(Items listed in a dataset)
-.-.-

(* ===== verification/Stream.v ===== *)
(** * Byte streams and the handshake monad

    The protocol handlers are [async] functions over a reader and a writer.
    What such a function does is a function of the bytes the peer sends before
    closing (or failing) and of how many bytes the writer accepts: how the
    bytes are chunked and when the task is suspended does not change it.  A
    [conn] holds that information; a handler is a state-and-error computation
    over it, and what it wrote stays visible when it fails. *)

From S2P Require Import Prelude Bytes.

(** [std::io::Error], reduced to what the handlers look at: the error
    [read_exact] makes up at end of stream, and any error of the transport. *)
Inductive IoError := IoUnexpectedEof | IoOther (code : Z).

(** The source's error enums have a [#[from] std::io::Error] variant. *)
Class FromIo (E : Type) := from_io : IoError -> E.

Record conn := Conn {
  c_in : bytes;                       (* bytes still to be read *)
  c_end : option IoError;             (* then: clean EOF, or a read error *)
  c_out : bytes;                      (* bytes written so far *)
  c_quota : option (nat * IoError);   (* the writer fails after that many bytes *)
}.

Definition M (E A : Type) : Type := conn -> outcome E A * conn.

Definition mret {E A} (a : A) : M E A := fun c => (Ok a, c).
Definition mthrow {E A} (e : E) : M E A := fun c => (Err e, c).
Definition mlift {E A} (m : outcome E A) : M E A := fun c => (m, c).
Definition mbind {E A B} (m : M E A) (k : A -> M E B) : M E B := fun c =>
  match m c with
  | (Ok a, c') => k a c'
  | (Err e, c') => (Err e, c')
  | (Panic, c') => (Panic, c')
  end.

(** [if let Err(e) = m { .. }] / [match m { Ok(..) | Err(..) }]. *)
Definition mcatch {E A} (m : M E A) (h : E -> M E A) : M E A := fun c =>
  match m c with
  | (Ok a, c') => (Ok a, c')
  | (Err e, c') => h e c'
  | (Panic, c') => (Panic, c')
  end.

(** [let _ = m;]: run and drop the result. *)
Definition mignore {E A} (m : M E A) : M E unit := fun c =>
  match m c with
  | (Panic, c') => (Panic, c')
  | (_, c') => (Ok tt, c')
  end.

Declare Scope stream_scope.
Delimit Scope stream_scope with stream.
Notation "'let!' x ':=' m 'in' k" := (mbind m (fun x => k))
  (at level 10, x pattern, m at level 100, k at level 200) : stream_scope.
Notation "m ;; k" := (mbind m (fun _ => k))
  (at level 100, k at level 200, right associativity) : stream_scope.
Open Scope stream_scope.

Section io.
Context {E : Type} `{!FromIo E}.

Definition set_in (c : conn) (l : bytes) : conn :=
  Conn l (c_end c) (c_out c) (c_quota c).

Definition read_failure (c : conn) : IoError :=
  match c_end c with Some e => e | None => IoUnexpectedEof end.

(** [read_exact(&mut [0; n])]. *)
Definition read_exact (n : nat) : M E bytes := fun c =>
  if n <=? length (c_in c)
  then (Ok (take n (c_in c)), set_in c (drop n (c_in c)))
  else (Err (from_io (read_failure c)), set_in c []).

(** [read_u8], [read_u16] (big endian) of [AsyncReadExt]. *)
Definition read_u8 : M E byte :=
  let! l := read_exact 1 in
  match l with
  | [b] => mret b
  | _ => fun c => (Panic, c)
  end.

Definition read_u16 : M E Z :=
  let! l := read_exact 2 in
  match l with
  | [hi; lo] => mret (u16_from_be hi lo)
  | _ => fun c => (Panic, c)
  end.

(** [read(&mut [0; 1])]: [None] when it returns 0. *)
Definition read_byte_opt : M E (option byte) := fun c =>
  match c_in c with
  | b :: r => (Ok (Some b), set_in c r)
  | [] =>
      match c_end c with
      | None => (Ok None, c)
      | Some e => (Err (from_io e), c)
      end
  end.

(** [write_all]: accepts the bytes the writer still takes, then fails. *)
Definition write_all (l : bytes) : M E unit := fun c =>
  match c_quota c with
  | None => (Ok tt, Conn (c_in c) (c_end c) (c_out c ++ l) None)
  | Some (n, e) =>
      if length l <=? n
      then (Ok tt, Conn (c_in c) (c_end c) (c_out c ++ l) (Some (n - length l, e)))
      else (Err (from_io e), Conn (c_in c) (c_end c) (c_out c ++ take n l) (Some (0, e)))
  end.

(** [flush]: the bytes were accepted by [write_all]. *)
Definition flush : M E unit := mret tt.

(** ** Reasoning rules *)

Lemma mbind_ok {A B} (m : M E A) (k : A -> M E B) c b c' :
  mbind m k c = (Ok b, c') <-> exists a c1, m c = (Ok a, c1) /\ k a c1 = (Ok b, c').
Proof.
  unfold mbind. split.
  - destruct (m c) as [[a|e|] c1]; intros H; [eauto|done|done].
  - by intros (a & c1 & -> & H).
Qed.

(** A panic of a sequence is a panic of one of its parts. *)
Lemma mbind_no_panic {A B} (m : M E A) (k : A -> M E B) c :
  (m c).1 <> Panic -> (forall a c1, m c = (Ok a, c1) -> (k a c1).1 <> Panic) -> (mbind m k c).1 <> Panic.
Proof. unfold mbind. destruct (m c) as [[a|e|] c1]; intros H1 H2; [by apply H2|done|done]. Qed.

Lemma mcatch_ok {A} (m : M E A) (h : E -> M E A) c a c' :
  mcatch m h c = (Ok a, c') <->
  m c = (Ok a, c') \/ exists e c1, m c = (Err e, c1) /\ h e c1 = (Ok a, c').
Proof.
  unfold mcatch. split.
  - destruct (m c) as [[x|e|] c1]; intros H; [by left|right; eauto|done].
  - intros [->|(e & c1 & -> & H)]; done.
Qed.

(** [io lin lout c c']: going from [c] to [c'] consumed [lin] and wrote [lout]. *)
Definition io (lin lout : bytes) (c c' : conn) : Prop :=
  c_in c = lin ++ c_in c' /\ c_out c' = c_out c ++ lout /\ c_end c' = c_end c.

Lemma io_refl c : io [] [] c c.
Proof. unfold io. by rewrite app_nil_r. Qed.

Lemma io_trans c1 c2 c3 i1 o1 i2 o2 :
  io i1 o1 c1 c2 -> io i2 o2 c2 c3 -> io (i1 ++ i2) (o1 ++ o2) c1 c3.
Proof.
  unfold io. intros (-> & -> & ->) (-> & -> & ->). by rewrite <- !app_assoc.
Qed.

Lemma read_exact_io n c l c' :
  read_exact n c = (Ok l, c') -> length l = n /\ io l [] c c'.
Proof.
  unfold read_exact, io. destruct (Nat.leb_spec n (length (c_in c))) as [H|H]; [|done].
  intros [= <- <-]. simpl. rewrite take_drop, length_take, app_nil_r. repeat split; lia.
Qed.

Lemma read_u8_io c b c' : read_u8 c = (Ok b, c') -> io [b] [] c c'.
Proof.
  unfold read_u8. rewrite mbind_ok. intros (l & c1 & H & H2).
  apply read_exact_io in H as (Hl & Hi).
  destruct l as [|x [|]]; simplify_eq/=. by injection H2 as -> ->.
Qed.

Lemma read_u16_io c z c' : read_u16 c = (Ok z, c') -> is_u16 z /\ io (u16_to_be z) [] c c'.
Proof.
  unfold read_u16. rewrite mbind_ok. intros (l & c1 & H & H2).
  apply read_exact_io in H as (Hl & Hi).
  destruct l as [|x [|y [|]]]; simplify_eq/=. injection H2 as <- ->.
  rewrite u16_to_from. auto with egg.
Qed.

Lemma write_all_io l c c' u : write_all l c = (Ok u, c') -> io [] l c c'.
Proof.
  unfold write_all, io. destruct (c_quota c) as [[n e]|].
  - destruct (length l <=? n)%nat; [|done]. by intros [= _ <-].
  - by intros [= _ <-].
Qed.

(** Forward computation on an explicit connection with a writer that accepts
    everything. *)
Lemma read_exact_fwd n l r e o q :
  length l = n -> read_exact n (Conn (l ++ r) e o q) = (Ok l, Conn r e o q).
Proof.
  intros <-. unfold read_exact. simpl.
  rewrite length_app, (proj2 (Nat.leb_le _ _)) by lia.
  unfold set_in. simpl. by rewrite take_app_length, drop_app_length.
Qed.

Lemma read_u8_fwd b r e o q : read_u8 (Conn (b :: r) e o q) = (Ok b, Conn r e o q).
Proof. done. Qed.

Lemma read_u16_fwd z r e o q :
  is_u16 z -> read_u16 (Conn (u16_to_be z ++ r) e o q) = (Ok z, Conn r e o q).
Proof.
  intros Hz. unfold read_u16, mbind. rewrite read_exact_fwd by done. simpl.
  unfold mret. by rewrite u16_from_to.
Qed.

Lemma write_all_fwd l i e o : write_all l (Conn i e o None) = (Ok tt, Conn i e (o ++ l) None).
Proof. done. Qed.

Lemma mbind_fwd {A B} (m : M E A) (k : A -> M E B) c a c1 :
  m c = (Ok a, c1) -> mbind m k c = k a c1.
Proof. unfold mbind. by intros ->. Qed.

Lemma mbind_fwd_err {A B} (m : M E A) (k : A -> M E B) c e c1 :
  m c = (Err e, c1) -> mbind m k c = (Err e, c1).
Proof. unfold mbind. by intros ->. Qed.

Lemma mcatch_fwd {A} (m : M E A) (h : E -> M E A) c a c1 :
  m c = (Ok a, c1) -> mcatch m h c = (Ok a, c1).
Proof. unfold mcatch. by intros ->. Qed.

Lemma mcatch_fwd_err {A} (m : M E A) (h : E -> M E A) c e c1 :
  m c = (Err e, c1) -> mcatch m h c = h e c1.
Proof. unfold mcatch. by intros ->. Qed.
End io.

(** Lists of bytes up to re-association. *)
Ltac app_norm :=
  repeat first [progress cbn [app] | rewrite <- app_assoc | rewrite app_nil_r]; try done.

(** Invert successful stream computations into their traffic. *)
Ltac inv_io :=
  repeat match goal with
  | H : mbind _ _ _ = (Ok _, _) |- _ => apply mbind_ok in H; destruct H as (? & ? & ? & H)
  | H : read_u8 _ = (Ok _, _) |- _ => apply read_u8_io in H
  | H : read_u16 _ = (Ok _, _) |- _ => apply read_u16_io in H; destruct H as [? H]
  | H : read_exact _ _ = (Ok _, _) |- _ => apply read_exact_io in H; destruct H as [? H]
  | H : write_all _ _ = (Ok _, _) |- _ => apply write_all_io in H
  | H : flush _ = (Ok _, _) |- _ => injection H as ??; subst
  | H : mret _ _ = (Ok _, _) |- _ => injection H as ??; subst
  | H : mthrow _ _ = (Ok _, _) |- _ => discriminate H
  | H : mlift _ _ = (Ok _, _) |- _ => injection H as ??; subst
  end.

(** Compose the traffic of consecutive steps. *)
Ltac io_compose :=
  repeat match goal with
  | H1 : io ?i1 ?o1 ?c1 ?c2, H2 : io ?i2 ?o2 ?c2 ?c3 |- _ =>
      pose proof (io_trans _ _ _ _ _ _ _ H1 H2); clear H1 H2
  end.

(** Close a goal [io lin lout c c'] by the composed traffic. *)
Ltac io_done :=
  io_compose;
  match goal with
  | H : io ?i ?o ?c ?c' |- io ?i' ?o' ?c ?c' =>
      replace i' with i by (app_norm; reflexivity);
      replace o' with o by (app_norm; reflexivity); exact H
  end.

(** [inv_io] across the early returns of a handler. *)
Ltac inv_io_guards :=
  repeat (inv_io; match goal with
  | H : (if ?b then _ else _) ?c = (Ok _, _) |- _ =>
      let G := fresh "G" in destruct b eqn:G; [try discriminate H|try discriminate H]
  end); inv_io.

-.-.-

Beginning at the top of the data, please return every line until and including the line containing "c_out : bytes;", copied exactly, and nothing past it.

(* ===== verification/Stream.v ===== *)
(** * Byte streams and the handshake monad

    The protocol handlers are [async] functions over a reader and a writer.
    What such a function does is a function of the bytes the peer sends before
    closing (or failing) and of how many bytes the writer accepts: how the
    bytes are chunked and when the task is suspended does not change it.  A
    [conn] holds that information; a handler is a state-and-error computation
    over it, and what it wrote stays visible when it fails. *)

From S2P Require Import Prelude Bytes.

(** [std::io::Error], reduced to what the handlers look at: the error
    [read_exact] makes up at end of stream, and any error of the transport. *)
Inductive IoError := IoUnexpectedEof | IoOther (code : Z).

(** The source's error enums have a [#[from] std::io::Error] variant. *)
Class FromIo (E : Type) := from_io : IoError -> E.

Record conn := Conn {
  c_in : bytes;                       (* bytes still to be read *)
  c_end : option IoError;             (* then: clean EOF, or a read error *)
  c_out : bytes;                      (* bytes written so far *)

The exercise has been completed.